— И ради любви к нему ты изменила своей королеве и своему отцу, — проговорила Изабелла, — в таком случае на тебя одну падает вся вина.
— Как, — перебила графиня, — ради любви ты решилась на такой поступок, безумная?
— Не называйте меня изменницей, простите меня, — умоляла Долорес со слезами на глазах, — я много выстрадала. Олимпио, приговоренный к смерти, давно уже занимал первое место в моем сердце. Наша любовь была чиста! Но тут он вступил в армию дона Карлоса, я долго не видела его, но мы по- прежнему были связаны тесными узами и оставались друг другу верны. И вот я увидела его после долгой разлуки в цепях! О, будьте милосердны — посудите сами, могла ли я не оказать помощь в освобождении из заточения горячо любимого мною человека.
Евгения насмешливо улыбнулась, и в то время как королева села за письменный стол, чтобы написать несколько слов в защиту Долорес, графиня обратилась к стоявшей на коленях девушке.
— Безумная, — сказала она саркастически, — неужели ты до того свято веришь в преданность этого человека, что решилась обречь на беды себя и своего отца?

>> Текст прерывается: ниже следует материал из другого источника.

(** A cell of the table without the jump marker, a row, the header and
    the whole table. *)
Definition plain_cell (g : grids) (r c : nat) : string :=
  match grid_get (times g) r c with
  | Some t => setw width (show_Z (Z.quot t timeFactor))
  | None => EmptyString
  end.

Definition row_text (g : grids) (np : nat) (s : Z) : string :=
  (setw width (show_Z s)
   ++ cat (map (plain_cell g (Z.to_nat s)) (seq 0 np))
   ++ endl)%string.

Definition header_text (minStride : Z) (np : nat) : string :=
  (setw width "s/e"
   ++ cat (map (fun p => setw width
                           (bytesToString (U32.mul (U32.shl 1 (Z.of_nat p)) minStride)))
               (seq 0 np))
   ++ endl)%string.

Definition table_text (maxAssoc minStride : Z) (np : nat) (g : grids) : string :=
  (header_text minStride np ++ cat (map (row_text g np) (table_rows maxAssoc)))%string.

(** [std::cerr << "Assertion failed: " << 1 << std::endl] *)
Definition assertion_1_text : string :=
  ("Assertion failed: 1" ++ endl)%string.

(** The world in which [main] stops when its check fails. *)
Definition refused {P : Platform} : world :=
  mkWorld None 0 (mt19937 239) 0 EmptyString assertion_1_text [].

(** The start-up check in the words of the design document, with the
    product of the two integers: when it exceeds [maxMemory], [main] exits
    with status 1, the message on the error stream and nothing
    allocated. *)
Definition exits_when_precondition_fails {P : Platform}
    (maxMemory maxAssoc maxStride minStride : Z) : Prop :=
  maxAssoc * maxStride > maxMemory ->
  main_with maxMemory maxAssoc maxStride minStride initial_world = Exit 1 refused.

(** A computation that never ends the process through [std::exit]. *)
Definition never_exits {P : Platform} {A} (m : M A) : Prop :=
  forall w status w', m w <> Exit status w'.

(** The world in which [main] goes on once the block is allocated. *)
Definition allocated {P : Platform} (maxMemory : Z) : world :=
  mkWorld (Some (mkBlock (maxMemory / sizeof_uint32_t) fresh_cells))
          0 (mt19937 239) 0 EmptyString EmptyString
          [EvAlloc PAGE_SIZE maxMemory].

(** The world in which the sweep starts. *)
Definition sweep_start {P : Platform} (maxMemory : Z) : world :=
  printed ("len: " ++ show_Z (maxMemory / sizeof_uint32_t) ++ endl)
    (printed ("array: " ++ show_pointer ++ endl)
       (mkWorld (Some (mkBlock (maxMemory / sizeof_uint32_t) fresh_cells))
                (maxMemory / sizeof_uint32_t) (mt19937 239) 0
                EmptyString EmptyString [EvAlloc PAGE_SIZE maxMemory])).

(** After [fillShuffledIndexes(stride, elems)] the buffer is one cycle of
    length [elems] through position 0: the chase of the source follows
    [iterate] and reads the positions [orbit]; [elems] reads lead back to
    0, fewer do not, and the [elems] reads touch every position of the
    footprint once. *)
Definition shuffled_single_cycle {P : Platform} (stride elems seed : Z) (w : world) : Prop :=
  exists w' b',
    fillShuffledIndexes stride elems seed w = Ok tt w' /\
    array w' = Some b' /\
    (forall reads sink,
        chase reads sink w' =
        Ok (iterate (blk_cells b') (Z.to_nat reads) 0,
            if reads <=? 0 then sink else iterate (blk_cells b') (Z.to_nat reads) 0)
           (with_reads (orbit (blk_cells b') (Z.to_nat reads) 0) w')) /\
    iterate (blk_cells b') (Z.to_nat elems) 0 = 0 /\
    (forall j, (0 < j < Z.to_nat elems)%nat -> iterate (blk_cells b') j 0 <> 0) /\
    NoDup (orbit (blk_cells b') (Z.to_nat elems) 0) /\
    Permutation (orbit (blk_cells b') (Z.to_nat elems) 0) (footprint stride elems).

(** What [fillDirectIndexes] and [fillReverseIndexes] store, in the words
    of the design document. *)
Definition direct_stores (stride elems : Z) : list event :=
  map (fun i => EvWrite (i * stride) ((i + 1) * stride)) (iota (elems - 1))
  ++ [EvWrite ((elems - 1) * stride) 0].

Definition reverse_stores (stride elems : Z) : list event :=
  map (fun j => EvWrite ((elems - 1 - j) * stride) ((elems - 2 - j) * stride))
      (iota (elems - 1))
  ++ [EvWrite 0 ((elems - 1) * stride)].

Definition direct_written {P : Platform} (stride elems : Z) (w : world) : Prop :=
  exists w' b',
    fillDirectIndexes stride elems w = Ok tt w' /\
    array w' = Some b' /\
    trace w' = trace w ++ direct_stores stride elems /\
    (forall i, 0 <= i <= elems - 2 -> blk_cells b' (i * stride) = (i + 1) * stride) /\
    blk_cells b' ((elems - 1) * stride) = 0.

Definition reverse_written {P : Platform} (stride elems : Z) (w : world) : Prop :=
  exists w' b',
    fillReverseIndexes stride elems w = Ok tt w' /\
    array w' = Some b' /\
    trace w' = trace w ++ reverse_stores stride elems /\
    (forall i, 1 <= i <= elems - 1 -> blk_cells b' (i * stride) = (i - 1) * stride) /\
    blk_cells b' 0 = (elems - 1) * stride.

(** A generator [fill] keeps to the footprint: it stores only there,
    leaves every other cell as it was, and any chase from position 0 that
    follows reads only there. *)
Definition confined {P : Platform} (fill : M unit) (stride elems : Z) (w : world) : Prop :=
  exists b w' b' evs,
    array w = Some b /\
    fill w = Ok tt w' /\
    array w' = Some b' /\
    trace w' = trace w ++ evs /\
    (forall pos val, In (EvWrite pos val) evs -> In pos (footprint stride elems)) /\
    (forall x, ~ In x (footprint stride elems) -> blk_cells b' x = blk_cells b x) /\
    (forall reads sink, exists r w'' evs',
        chase reads sink w' = Ok r w'' /\
        trace w'' = trace w' ++ evs' /\
        forall pos, In (EvRead pos) evs' -> In pos (footprint stride elems)).

(** A buffer of the size [main] allocates, [2^28] cells, on the reference
    platform, in which [fillDirectIndexes(1, 8)] has run: of the first
    eight cells, cell [x] holds [x + 1] and the last one 0. *)
Definition walked_world : world (P := RefPlatform.ref) :=
  with_writes (links (footprint 1 8)) (RefPlatform.world_of_len (2 ^ 28)).

(** The timed phase of every batch reads [reads] chained positions from
    the index [start c], where [c] is the pattern of that batch. *)
Definition timed_phase_starts_at {P : Platform} (start : (Z -> Z) -> Z)
    (stride elems reads warm batches : Z) (w : world) : Prop :=
  exists r w' evs,
    timeOfArrayRead stride elems reads warm batches w = Ok r w' /\
    trace w' = trace w ++ evs /\
    timed_reads evs =
    map (fun j => let c := cells_at stride elems j (gen w) (cells w) in
                  orbit c (Z.to_nat reads) (start c))
        (seq 0 (Z.to_nat batches)).

(** Where the warm-up of [warm] reads leaves the index, and position 0. *)
Definition warmup_end (warm : Z) (c : Z -> Z) : Z := iterate c (Z.to_nat warm) 0.
Definition position_zero (c : Z -> Z) : Z := 0.

(** The pattern is drawn anew for every batch, from the engine as the
    batch before left it, and the result is the truncated mean of the
    timed intervals. *)
Definition regenerates_and_averages {P : Platform}
    (stride elems reads warm batches : Z) (w : world) : Prop :=
  exists r w' evs,
    timeOfArrayRead stride elems reads warm batches w = Ok r w' /\
    trace w' = trace w ++ evs /\
    evs = EvTimed stride elems
          :: batches_events stride elems reads warm (Z.to_nat batches)
               (gen w) (cells w) (clock w) /\
    shuffles_of evs =
    map (fun j => fst (shuffle (engine_at elems j (gen w)) (iota elems)))
        (seq 0 (Z.to_nat batches)) /\
    gen w' = engine_at elems (Z.to_nat batches) (gen w) /\
    List.length (timed_intervals evs) = Z.to_nat batches /\
    r = Z.quot (Zsum (timed_intervals evs)) batches.

(** The pattern of a call depends on the [seed] argument: some seed gives
    another result than 42 does. *)
Definition seed_governs_pattern {P : Platform} (stride elems : Z) (w : world) : Prop :=
  exists seed,
    fillShuffledIndexes stride elems seed w <> fillShuffledIndexes stride elems 42 w.

(** Another run of the same build: the engine and [std::shuffle] are
    those of the build; the readings of the clock, the contents of fresh
    memory and the address of the block are those of the run. *)
Definition another_run (P : Platform) (now : nat -> Z) (fresh : Z -> Z)
    (pointer : string) : Platform := {|
  engine := @engine P;
  mt19937 := @mt19937 P;
  shuffle := @shuffle P;
  steady_now := now;
  fresh_cells := fresh;
  show_pointer := pointer
|}.

(** The sweep calls the timed reader once for every cell, in the order of
    [sweep_cells], and stores what each call returns in the grid: row
    [elems], column the number of the stride. *)
Definition sweep_fills_grid {P : Platform} (maxAssoc maxStride minStride : Z)
    (w0 : world) : Prop :=
  exists np g' w' evs',
    sweep maxAssoc maxStride minStride w0 = Ok (Z.of_nat np, g') w' /\
    trace w' = trace w0 ++ evs' /\
    np = List.length (sweep_strides maxStride minStride) /\
    timed_calls evs' = sweep_cells maxAssoc maxStride minStride /\
    NoDup (sweep_cells maxAssoc maxStride minStride) /\
    (forall s, In s (sweep_strides maxStride minStride) <->
               exists k : nat, s = minStride / sizeof_uint32_t * 2 ^ Z.of_nat k /\
                               s * sizeof_uint32_t <= maxStride) /\
    (forall s e, In (s, e) (sweep_cells maxAssoc maxStride minStride) <->
                 In s (sweep_strides maxStride minStride) /\ 1 <= e < maxAssoc) /\
    (forall e p : nat,
        (1 <= e < Z.to_nat maxAssoc)%nat -> (p < np)%nat ->
        grid_get (times g') e p = Some (call_duration w0 (call_of maxAssoc e p)) /\
        0 <= call_duration w0 (call_of maxAssoc e p)) /\
    (forall r c : nat,
        (r < Z.to_nat maxAssoc)%nat -> (c < Z.to_nat maxStride)%nat ->
        r = 0%nat \/ (np <= c)%nat ->
        grid_get (times g') r c = Some 0).

(** ** Vocabulary of the further properties *)

(** The world after [rassert] has written its message for the check
    [id] to the error stream. *)
Definition complained {P : Platform} (id : Z) (w : world) : world :=
  mkWorld (array w) (arrayLen w) (gen w) (clock w) (cout w)
          (cerr w ++ "Assertion failed: " ++ show_Z id ++ endl) (trace w).

(** The units of [bytesToString], with their sizes in bytes. *)
Definition byte_units : list (Z * string) :=
  [(1, "B"%string); (2 ^ 10, "KB"%string); (2 ^ 20, "MB"%string)].

(** The first [n] powers of two. *)
Definition powers_of_two (n : nat) : list Z := map (fun k => 2 ^ Z.of_nat k) (seq 0 n).

(** Events other than [aligned_alloc] and [free(array)], the two events
    on the backing buffer as a whole.  The [std::vector]s of the source
    (the [indexes] of a generator, the two grids of the sweep) are values
    of the model: their storage is not part of the world and leaves no
    event. *)
Definition quiet (e : event) : Prop :=
  match e with
  | EvAlloc _ _ | EvFree => False
  | _ => True
  end.

(** From [w] to [w'] the program has not changed [arrayLen], has written
    nothing to the error stream, has kept the block it had (or the absence
    of one) at its length, has not turned the count of clock readings back
    and has only appended events that are neither an [aligned_alloc] nor a
    [free(array)]; on the standard output it has at most appended text,
    and nothing at all unless [printing]. *)
Record frame {P : Platform} (printing : bool) (w w' : world) : Prop := {
  frame_arrayLen : arrayLen w' = arrayLen w;
  frame_cerr : cerr w' = cerr w;
  frame_block : option_map blk_len (array w') = option_map blk_len (array w);
  frame_clock : (clock w <= clock w')%nat;
  frame_cout : if printing then exists text, cout w' = (cout w ++ text)%string
               else cout w' = cout w;
  frame_trace : exists evs, trace w' = trace w ++ evs /\ Forall quiet evs
}.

— Да, графиня, я свято верю в него.
— Так смотри же и кайся в том, что ты сделала. Розу эту мне прислал твой дон Олимпио в ту самую ночь, когда покидал Мадрид, — продолжала Евгения, вполне довольная своим торжеством, и презрительно кинула розу бедной девушке.
— Олимпио, — повторила Долорес дрожащим голосом, и глаза ее засверкали неестественным блеском, — не послышалось ли мне, графиня, — Олимпио?
— Да, он прислал мне розу! Ты, я думаю, сама понимаешь теперь, как необдуманно, почти безумно ты поступила, причинив столько горя своему отцу.
— Что со мной? — прошептала девушка, проводя дрожащей рукой по лбу и глазам. — Мои мысли путаются. Олимпио…
— Возьми это письмо, Долорес, — произнесла королева, подавая исписанный лист бумаги дочери смотрителя замка, смотревшей вдаль блуждающими глазами.
— Марита, отведи бедняжку к ее отцу.
Старая дуэнья, только что вошедшая в будуар, взяла из рук королевы бумагу и затем обратилась к Долорес, онемевшей от удара, постигшего ее так внезапно.
— Пойдем, бедняжка, — сказала Марита мягко и нежно, — опирайся на меня, тебя от души жаль.
— О святая Матерь Божья, — прошептала едва слышно девушка, с трудом дойдя в сопровождении старой Мариты до квартиры отца.
Она в изнеможении упала возле постели старого Кортино и долго и горячо молилась. Отец вполне сочувствовал горю своей дочери и не делал ей горьких упреков.
На другой день он почувствовал себя лучше и был в состоянии явиться в суд, но только он в сопровождении дочери намеревался отправиться туда, как посланный принес ему приговор. Были найдены смягчающие вину обстоятельства, так как суд принял во внимание то, что в этом деле были замешаны гвардейские офицеры. Его лишали теперешней должности.
При чтении этого известия старый смотритель замка опустился на стул в полном изнеможении. Долорес подошла к нему и нежно поцеловала его руку и морщинистые щеки, орошенные слезами.
— Будь мужественным, отец! Вечером мы уйдем с тобой отсюда. Матерь Божья не оставит нас. Даже если мы лишимся всего на свете, в нас останется вера в Бога, и мы не погибнем.
— Ты права, Долорес, — произнес Мануил Кортино, выпрямившись, — ты права, дочь моя, будем же надеяться на милосердие Божье.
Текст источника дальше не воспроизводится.